(What the task requires): Out of the entries that follow, copy each line containing "transport".

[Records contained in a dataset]
-------------------------
(** * comfypack: the model-path inference engine

    A shallow embedding of [model_path_inference.py] (the source visitor,
    the class-mapping loader, the tree scanner, the folder heuristic and the
    orchestrator) and of the model part of [workflow_processor.py], with the
    properties the specification states about them; then of the rest of the
    pipeline around it: [extract_models_from_node] and [extract_nodes] of
    [workflow_processor.py], the repository lookup of [channels.py], the
    URL cache of [model_url_cache.py] and [find_model_online] of
    [model_finder.py], with further properties of the code.

    Conventions of the embedding:
    - Python [str] is [string]; [dict]s whose iteration order is never
      observed are [gmap]s, the per-class folder dictionary (whose first
      value is picked and which is emitted in the output) is an
      insertion-ordered association list;
    - a method of [ModelPathInference] is a computation in the monad [M]:
      it threads the object and the trace of file-system and logging
      events, and may raise;
    - the two library functions the code relies on and that are not part of
      the repository, [ast.parse] and [str.lower], are parameters;
    - the literals of the syntax trees are string literals; the part of
      [infer_model_paths] that settles the folder of a model is also given
      for folder dictionaries of any values ([FolderResolution]). *)

From stdpp Require Import base option list sorting strings gmap.

(** ** Strings *)

Module Str.

(** [s.startswith(prefix)] *)
Fixpoint startswith (s prefix : string) : bool :=
  match prefix, s with
  | EmptyString, _ => true
  | String _ _, EmptyString => false
  | String a prefix', String b s' =>
      if decide (a = b) then startswith s' prefix' else false
  end.

(** [needle in s], for strings *)
Fixpoint contains (needle s : string) : bool :=
  startswith s needle ||
  match s with
  | EmptyString => false
  | String _ s' => contains needle s'
  end.

(** What [needle in s] means: [needle] occurs as a contiguous run. *)
Definition substring (needle s : string) : Prop :=
  ∃ before after, s = before +:+ needle +:+ after.

(** [str.lower] on the ASCII range: the letters A-Z are shifted to a-z. *)
Definition lower_ascii (c : Ascii.ascii) : Ascii.ascii :=
  let n := Ascii.nat_of_ascii c in
  if (65 <=? n) && (n <=? 90) then Ascii.ascii_of_nat (n + 32) else c.

Fixpoint lower (s : string) : string :=
  match s with
  | EmptyString => EmptyString
  | String c s' => String (lower_ascii c) (lower s')
  end.

(** A Python value used as a condition: the empty string is false. *)
Definition truthy (s : string) : bool :=
  match s with EmptyString => false | _ => true end.

(** [s.endswith(suffix)] *)
Fixpoint endswith (s suffix : string) : bool :=
  bool_decide (s = suffix) ||
  match s with
  | EmptyString => false
  | String _ s' => endswith s' suffix
  end.

End Str.

(** ** Insertion-ordered dictionaries

    [Dict[str, str]] where the order of the entries is observable:
    [d[k] = v] keeps the position of an existing key and appends a new one. *)

Module ODict.

Abbreviation t := (list (string * string)).

Fixpoint set (k v : string) (d : t) : t :=
  match d with
  | [] => [(k, v)]
  | (k', v') :: d' => if decide (k' = k) then (k, v) :: d' else (k', v') :: set k v d'
  end.
(** * pytwitter.streaming: the streaming connection lifecycle

    A shallow embedding of [StreamApi] from [src/pytwitter/streaming.py]:
    [_connect] (the connect / read / backoff loop), [on_data], [disconnect]
    and [sample], followed by the properties of the connection lifecycle.

    The program talks to three collaborators that are not part of the file:
    the HTTP transport ([requests.Session.get] and [Response.iter_lines]),
    the user callbacks ([on_tweet], [on_keep_alive], [on_request_error],
    overridable methods) and whoever calls [disconnect()].  Their behaviour
    during one call is recorded in a _script_: the list of responses the
    transport gives, each with the lines of its body, and for every callback
    invocation what it raises (if anything) and whether [disconnect()] has
    been called by the time the loop next reads the [running] flag.  The
    functions below are the Python code run against such a script; they
    return the way the call ended, the controller afterwards and the trace of
    observable events. *)

From Stdlib Require Import ZArith List Ascii String Bool Lia.
Import ListNotations.
Local Open Scope string_scope.
Local Open Scope list_scope.
Local Open Scope Z_scope.
Set Warnings "-register-all,-notation-for-abbreviation".

(** ** JSON values, as [json.loads] builds them

    A dict is the list of its items (its keys are distinct); the fractional
    part of a number plays no role in what follows. *)

Inductive json : Type :=
| JNull
| JBool (b : bool)
| JNumber (n : Z)
| JString (s : string)
| JArray (items : list json)
| JObject (fields : list (string * json)).
Definition bind {A B : Type} (m : Exec A) (k : A -> Exec B) : Exec B :=
  match m with
  | (ev, inl e) => (ev, inl e)
  | (ev, inr a) => let (ev', r) := k a in ((ev ++ ev')%list, r)
  end.

Declare Scope exec_scope.
Delimit Scope exec_scope with exec.
Notation "x <- m ;; k" := (bind m (fun x => k))
  (at level 61, m at next level, right associativity) : exec_scope.
Notation "m ;; k" := (bind m (fun _ => k))
  (at level 61, right associativity) : exec_scope.

Definition console (level : ConsoleLevel) (args : list LogArg) : Exec unit :=
  ([EvConsole level args], inr tt).

Definition lift {A : Type} (r : JsError + A) : Exec A := ([], r).

(** [promise.then(f)] for a callback that returns a plain value or throws. *)
Definition andThen {A B : Type} (p : Async A) (f : A -> JsError + B) : Async B :=
  fun w =>
    match p w with
    | (Fulfilled a, w1) =>
        (match f a with inr b => Fulfilled b | inl e => Rejected e end, w1)
    | (Rejected e, w1) => (Rejected e, w1)
    | (Pending, w1) => (Pending, w1)
    end.

(** ** The session *)

Record RestApiSession : Type := { accessToken : string }.

Record DigitalOceanDropletSpecification : Type := {
  installCommand : string;
  size : string;
  image : string;
  tags : list string
}.

Definition MAX_REQUESTS : Z := 10.
Definition RETRY_TIMEOUT_MS : Z := 5000.

(** [e.message.toLowerCase().indexOf('finalizing') >= 0] *)
Definition mentionsFinalizing (e : JsError) : bool :=
  0 <=? indexOf (toLowerCase (message e)) "finalizing".

Section Session.

(** The HTTP library: the result of the n-th call, given its arguments. *)
Variable axios : nat -> HttpCall -> AxiosResult.

Variable session : RestApiSession.

(** The [try] block of [request], after the call was issued. *)
Definition requestTry (result : AxiosResult) : Exec (Promise JsValue) :=
  (response <- lift (match result with
                     | AxiosResponse status body => inr (status, body)
                     | AxiosThrows e => inl e
                     end) ;;
   let status := fst response in
   let body := snd response in
   if (200 <=? status) && (status <=? 299) then
     console Log [LValue body] ;;
     let responseObj := if truthy body then body else JObj [] in
     ret (Fulfilled responseObj)
   else if status =? 401 then
     console Err [LText "DigitalOcean request failed with Unauthorized error"] ;;
     ret (Rejected XhrError)
   else
     let responseJson := body in
     console Err [LText ("DigitalOcean request failed with status " ++ decimal status)] ;;
     id <- lift (getProp responseJson "id") ;;
     idText <- lift (toStr id) ;;
     msg <- lift (getProp responseJson "message") ;;
     msgText <- lift (toStr msg) ;;
     ret (Rejected (Error ("XHR " ++ idText ++ " failed with " ++ decimal status
                             ++ ": " ++ msgText))))%exec.

(** [try { ... } catch (e) { console.log(e) }]: the exception is logged
    and neither [resolve] nor [reject] is called. *)
Definition requestExecutor (result : AxiosResult) : list Event * Promise JsValue :=
  match requestTry result with
  | (ev, inr settled) => (ev, settled)
  | (ev, inl e) => ((ev ++ [EvConsole Log [LException e]])%list, Pending)
  end.

Definition requestCall (method actionPath : string) (data : option JsValue) : HttpCall :=
  {| method := method;
     url := "https://api.digitalocean.com/v2/" ++ actionPath;
     headers := [("Authorization", "Bearer " ++ accessToken session);
                 ("Content-Type", "application/json")];
     data := data |}.

Definition request (method actionPath : string) (data : option JsValue) : Async JsValue :=
  fun w =>
    let call := requestCall method actionPath data in
    let (ev, settled) := requestExecutor (axios (issued w) call) in
    (settled, {| issued := S (issued w); trace := (trace w ++ EvHttp call :: ev)%list |}).

Definition info (text : string) : World -> World :=
  emit [EvConsole Info [LText text]].

Definition getAccount : Async JsValue :=
  fun w =>
    andThen (request "GET" "account" None)
            (fun response => getProp response "account")
            (info "Requesting account" w).

Definition createDropletData (dropletName region : string) (keyId : JsValue)
           (dropletSpec : DigitalOceanDropletSpecification) : JsValue :=
  JObj [("name", JStr dropletName);
        ("region", JStr region);
        ("size", JStr (size dropletSpec));
        ("image", JStr (image dropletSpec));
        ("ssh_keys", JArr [keyId]);
        ("user_data", JStr (installCommand dropletSpec));
        ("tags", JArr (map JStr (tags dropletSpec)));
        ("ipv6", JBool true)].

(** [makeRequestRecursive]: [fuel] bounds the number of iterations the
    model may unfold; [None] means the bound was too small. *)
Fixpoint makeRequestRecursive (fuel : nat) (dropletName region : string) (keyId : JsValue)
         (dropletSpec : DigitalOceanDropletSpecification) (requestCount : Z) (w : World)
  : option (Promise JsValue * World) :=
  match fuel with
  | O => None
  | S fuel' =>
      let requestCount := requestCount + 1 in
      let w0 := info ("Requesting droplet creation " ++ decimal requestCount ++ "/"
                        ++ decimal MAX_REQUESTS) w in
      match request "POST" "droplets"
                    (Some (createDropletData dropletName region keyId dropletSpec)) w0 with
      | (Fulfilled v, w1) => Some (Fulfilled v, w1)
      | (Rejected e, w1) =>
          if mentionsFinalizing e && (requestCount <? MAX_REQUESTS) then
            makeRequestRecursive fuel' dropletName region keyId dropletSpec requestCount
                                 (emit [EvSetTimeout RETRY_TIMEOUT_MS] w1)
          else Some (Rejected e, w1)
      | (Pending, w1) => Some (Pending, w1)
      end
  end.

Definition makeCreateDropletRequest (dropletName region : string) (keyId : JsValue)
           (dropletSpec : DigitalOceanDropletSpecification) (w : World)
  : option (Promise JsValue * World) :=
  makeRequestRecursive (Z.to_nat MAX_REQUESTS) dropletName region keyId dropletSpec 0 w.

Definition deleteDroplet (dropletId : Z) : Async JsValue :=
  fun w =>
    request "DELETE" ("droplets/" ++ decimal dropletId) None
            (info "Requesting droplet deletion" w).

Definition getRegionInfo : Async JsValue :=
  fun w =>
    andThen (request "GET" "regions" None)
            (fun response => getProp response "regions")
            (info "Requesting region info" w).

Definition registerKey_ (keyName publicKeyForSSH : string) : Async JsValue :=
  fun w =>
    andThen (request "POST" "account/keys"
                     (Some (JObj [("name", JStr keyName);
                                  ("public_key", JStr publicKeyForSSH)])))
            (fun response =>
               match getProp response "ssh_key" with
               | inr ssh_key => getProp ssh_key "id"
               | inl e => inl e
               end)
            (info "Requesting key registration" w).

Definition createDroplet (displayName region publicKeyForSSH : string)
           (dropletSpec : DigitalOceanDropletSpecification) (w : World)
  : option (Promise JsValue * World) :=
  let dropletName := makeValidDropletName displayName in
  let w0 := emit [EvConsole Log [LText "PUBLICK KEY"; LText publicKeyForSSH]] w in
  match registerKey_ dropletName publicKeyForSSH w0 with
  | (Fulfilled keyId, w1) =>
      makeCreateDropletRequest dropletName region keyId dropletSpec w1
  | (Rejected e, w1) => Some (Rejected e, w1)
  | (Pending, w1) => Some (Pending, w1)
  end.

Definition getDroplet (dropletId : Z) : Async JsValue :=
  fun w =>
    andThen (request "GET" ("droplets/" ++ decimal dropletId) None)
            (fun response => getProp response "droplet")
            (info "Requesting droplet" w).

Definition getDropletTags (dropletId : Z) : Async JsValue :=
  andThen (getDroplet dropletId) (fun droplet => getProp droplet "tags").

Definition getDropletsByTag (tag : string) : Async JsValue :=
  fun w =>
    andThen (request "GET" ("droplets?tag_name=" ++ encodeURI tag) None)
            (fun response => getProp response "droplets")
            (info "Requesting droplet by tag" w).

Definition getDroplets : Async JsValue :=
  fun w =>
    andThen (request "GET" "droplets" None)
            (fun response => getProp response "droplets")
            (info "Requesting droplets" w).

End Session.

(** ** Views of a history *)

Definition isEffect (ev : Event) : bool :=
  match ev with
  | EvConsole _ _ => false
  | _ => true
  end.

Definition isHttp (ev : Event) : bool :=
  match ev with
  | EvHttp _ => true
  | _ => false
  end.

(** The history without console output: HTTP calls and timers, in order. *)
Definition effects (t : list Event) : list Event := filter isEffect t.

Definition newWorld : World := {| issued := 0; trace := [] |}.

(** ** The vocabulary of the specification *)

(** The characters [[A-Za-z0-9-]], written out. *)
Definition nameAlphabet : string :=
  "ABCDEFGHIJKLMNOPQRSTUVWXYZabcdefghijklmnopqrstuvwxyz0123456789-".

Definition allowedNameChar (c : ascii) : bool := occurs c nameAlphabet.

(** What the specification asks of sanitisation: keep the allowed
    characters, in their order, and nothing else. *)
Definition keepAllowed (s : string) : string :=
  string_of_list_ascii (filter allowedNameChar (list_ascii_of_string s)).

(** [x] occurs in [s] as a contiguous piece. *)
Definition Substring (x s : string) : Prop :=
  exists before after, s = before ++ x ++ after.

(** How the call [call], issued as the n-th one, ends. *)
Definition attempt (axios : nat -> HttpCall -> AxiosResult) (n : nat) (call : HttpCall)
  : Promise JsValue :=
  snd (requestExecutor (axios n call)).

(** A body that carries nothing: absent, [null] or the empty text. *)
Definition emptyBody (body : JsValue) : bool :=
  match body with
  | JUndefined | JNull => true
  | JStr s => String.eqb s ""
  | _ => false
  end.

(** The [name] member of the object a call sends, when it is a text. *)
Definition sentName (c : HttpCall) : option string :=
  match data c with
  | Some (JObj fields) =>
      match lookup "name" fields with
      | Some (JStr n) => Some n
      | _ => None
      end
  | _ => None
  end.

(** The two calls of droplet creation. *)
Definition keyCall (session : RestApiSession) (keyName publicKeyForSSH : string) : HttpCall :=
  requestCall session "POST" "account/keys"
              (Some (JObj [("name", JStr keyName); ("public_key", JStr publicKeyForSSH)])).

Definition createCall (session : RestApiSession) (dropletName region : string)
           (keyId : JsValue) (dropletSpec : DigitalOceanDropletSpecification) : HttpCall :=
  requestCall session "POST" "droplets"
              (Some (createDropletData dropletName region keyId dropletSpec)).

(** The world after one creation request issued from [w], the counter
    having been [requestCount] before it. *)
Definition afterCreateRequest (axios : nat -> HttpCall -> AxiosResult)
           (session : RestApiSession) (dropletName region : string) (keyId : JsValue)
           (dropletSpec : DigitalOceanDropletSpecification) (requestCount : Z) (w : World)
  : World :=
  snd (request axios session "POST" "droplets"
               (Some (createDropletData dropletName region keyId dropletSpec))
               (info ("Requesting droplet creation " ++ decimal (requestCount + 1) ++ "/"
                        ++ decimal MAX_REQUESTS) w)).

(** What [k] retried creation requests leave in the history. *)
Definition retries (call : HttpCall) (k : nat) : list Event :=
  concat (repeat [EvHttp call; EvSetTimeout RETRY_TIMEOUT_MS] k).

(** [s] contains [word] written in any mix of upper and lower case. *)
Definition containsIgnoringCase (word s : string) : Prop :=
  exists before x after, s = before ++ x ++ after /\ toLowerCase x = word.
-------------------------
(Response to the exercise):
    the HTTP transport ([requests.Session.get] and [Response.iter_lines]),
    transport gives, each with the lines of its body, and for every callback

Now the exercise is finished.